January 19, 2005

Day two.

Today is the second day of the new Spring semester, and the first day of Constitutional Law I (aka conlaw), my only first year class. It meets at my favorite time: 11! It's in my favorite room: the Foley & Lardner room (aka the trial courtroom). Why is the trial courtroom your favorite room? Because the part of it where the class sits is backed by a wide and tall set of windows that look right out onto Bascom Hill, the beautiful heart of the UW campus. The students have a lot of light coming in over their shoulders (possibly bad for looking at computer screens) and the teacher has a great view. There is also an immense white board that rolls out and divides the class seating area from the courtroom setup, and you have to have experience with various sized whiteboard/blackboard arrangments to know how nice is it to have a truly huge whiteboard. You never run out of space, and you can write so much more freely with marker on whiteboard than with chalk on blackboard. I'm telling you, the different level of friction is genuinely liberating. Sometimes one gets carried away talking without writing, and, with a blackboard, it seems so hard to stop and pick up the chalk and grind some calcium into the slate. But with whiteboard and juicy marker, it's not hard at all to illustrate a lecture with lines and loops and arrows?
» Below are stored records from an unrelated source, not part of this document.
(** * Experiment orchestration for RAMSES simulations (src/experiment.py)

    A shallow embedding of the [Experiment] class: its registries (systems,
    disturbance batches, controller batches, observables, randomizations),
    its settings maps and their serialization, the case-path naming, and the
    time-stepping loop of [run] with its voltage-based stopping rule.

    Python objects whose classes live in other modules ([pf_dynamic.System],
    [control.Controller], [sim_interaction.Disturbance] and
    [sim_interaction.Observable]) are type parameters; what the code asks of
    them ([<], [==]/[hash], [str]) is taken as section variables.  Numbers
    that the code compares are IEEE binary64 values ([PrimFloat]). *)

From Stdlib Require Import Floats Ascii.
From stdpp Require Import base list strings gmap sorting pretty.

#[local] Set Warnings "-inexact-float".

(** ** The Python builtins the class relies on *)

Module Py.

(** Exceptions the code raises itself ([RuntimeError]) or that builtins
    raise on its behalf. *)
Inductive exn :=
| RuntimeError (msg : string)
| ValueError (msg : string)
| TypeError (msg : string)
| IndexError
| OverflowError (msg : string).

Inductive outcome (A : Type) :=
| Returned (a : A)
| Raised (e : exn).
Global Arguments Returned {A} a.
Global Arguments Raised {A} e.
So, yes, I'm happy with the room. It will be packed to capacity: I resisted a proposal to move us a larger but lesser room as the class size edged up in the last few days. There will be overflow tables. But surely the overflow few students (five, I think) will flow out of the class after the first day or two, perhaps when they learn I give a closed-book exam. I won't do a seating chart on the first day, so there's no need to worry about getting your favorite seat today. I want to let the enrollment settle down. There are other first year conlaw classes to switch to and other second semester electives to put off conlaw altogether, which might be a very good idea. (I'll probably do a summer conlaw1 course, and that's a good option for conlaw.) I'm sure the 1Ls will compare notes and try to make some good decisions about what will really be best for them after everyone's had a taste of the first year electives.

Is Professor Althouse like her blog?
What do you think, dear reader?

Not having had a first year class last semester, I look forward to meeting some of the 1Ls, even if they are all jaded and broken in. After one semester of law school and one run in with law school exams and grades, the real IL feeling is gone. They're all 2L now. Grades? Mentioning grades draws attention to the fact that I have not finished my grading. Today is not just day two of the semester, it is the day grades are due. I'm well aware of that!